Brief
Which lines below contain "intros"? Copy every one of them.
******************************
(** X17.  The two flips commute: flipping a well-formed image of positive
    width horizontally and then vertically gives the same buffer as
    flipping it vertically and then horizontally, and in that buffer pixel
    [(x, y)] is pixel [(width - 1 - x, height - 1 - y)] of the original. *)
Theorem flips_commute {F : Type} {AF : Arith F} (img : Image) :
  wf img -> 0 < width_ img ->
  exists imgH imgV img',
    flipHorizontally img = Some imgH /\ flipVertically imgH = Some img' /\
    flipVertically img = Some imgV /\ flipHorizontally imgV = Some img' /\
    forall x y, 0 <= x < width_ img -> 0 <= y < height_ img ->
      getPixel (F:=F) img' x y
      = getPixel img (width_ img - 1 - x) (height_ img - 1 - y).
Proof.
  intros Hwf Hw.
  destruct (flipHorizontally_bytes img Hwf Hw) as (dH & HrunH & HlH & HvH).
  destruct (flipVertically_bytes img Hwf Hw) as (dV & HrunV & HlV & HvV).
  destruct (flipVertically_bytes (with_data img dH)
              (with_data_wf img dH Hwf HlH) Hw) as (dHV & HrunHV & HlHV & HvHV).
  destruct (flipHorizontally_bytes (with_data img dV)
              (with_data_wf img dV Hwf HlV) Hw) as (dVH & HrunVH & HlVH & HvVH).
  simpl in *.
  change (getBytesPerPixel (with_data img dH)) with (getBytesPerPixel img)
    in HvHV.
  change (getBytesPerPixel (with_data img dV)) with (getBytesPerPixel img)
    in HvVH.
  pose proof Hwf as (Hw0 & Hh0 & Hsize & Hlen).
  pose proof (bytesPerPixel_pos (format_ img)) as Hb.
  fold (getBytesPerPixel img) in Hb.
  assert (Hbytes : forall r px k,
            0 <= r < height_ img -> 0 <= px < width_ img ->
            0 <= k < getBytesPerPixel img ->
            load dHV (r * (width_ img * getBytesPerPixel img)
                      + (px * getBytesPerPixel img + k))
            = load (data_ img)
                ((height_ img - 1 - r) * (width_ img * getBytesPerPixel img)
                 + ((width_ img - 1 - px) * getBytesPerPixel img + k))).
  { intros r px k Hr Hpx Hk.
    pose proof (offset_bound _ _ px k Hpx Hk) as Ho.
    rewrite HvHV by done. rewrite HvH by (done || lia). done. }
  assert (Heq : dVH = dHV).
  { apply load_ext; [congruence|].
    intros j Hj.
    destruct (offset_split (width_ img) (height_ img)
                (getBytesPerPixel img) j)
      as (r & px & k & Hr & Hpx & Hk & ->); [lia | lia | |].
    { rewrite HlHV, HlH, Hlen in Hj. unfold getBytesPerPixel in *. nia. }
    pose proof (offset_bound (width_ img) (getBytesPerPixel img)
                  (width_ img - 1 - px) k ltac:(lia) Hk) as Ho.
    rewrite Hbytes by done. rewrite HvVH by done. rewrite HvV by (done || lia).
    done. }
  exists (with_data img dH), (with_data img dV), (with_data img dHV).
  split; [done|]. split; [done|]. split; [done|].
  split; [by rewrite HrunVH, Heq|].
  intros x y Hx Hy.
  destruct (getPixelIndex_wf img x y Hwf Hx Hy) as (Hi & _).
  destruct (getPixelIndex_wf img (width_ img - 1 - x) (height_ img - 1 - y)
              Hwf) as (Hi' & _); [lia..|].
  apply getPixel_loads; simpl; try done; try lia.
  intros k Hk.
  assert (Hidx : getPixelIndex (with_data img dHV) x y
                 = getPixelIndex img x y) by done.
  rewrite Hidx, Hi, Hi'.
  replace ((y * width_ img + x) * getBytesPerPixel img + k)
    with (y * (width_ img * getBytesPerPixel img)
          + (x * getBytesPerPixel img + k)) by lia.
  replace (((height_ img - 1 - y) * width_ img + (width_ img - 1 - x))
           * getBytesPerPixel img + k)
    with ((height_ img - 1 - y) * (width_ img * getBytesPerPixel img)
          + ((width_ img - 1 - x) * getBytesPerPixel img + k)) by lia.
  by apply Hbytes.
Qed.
******************************
Answer
  intros Hwf Hw.
  { intros r px k Hr Hpx Hk.
    intros j Hj.
  intros x y Hx Hy.
  intros k Hk.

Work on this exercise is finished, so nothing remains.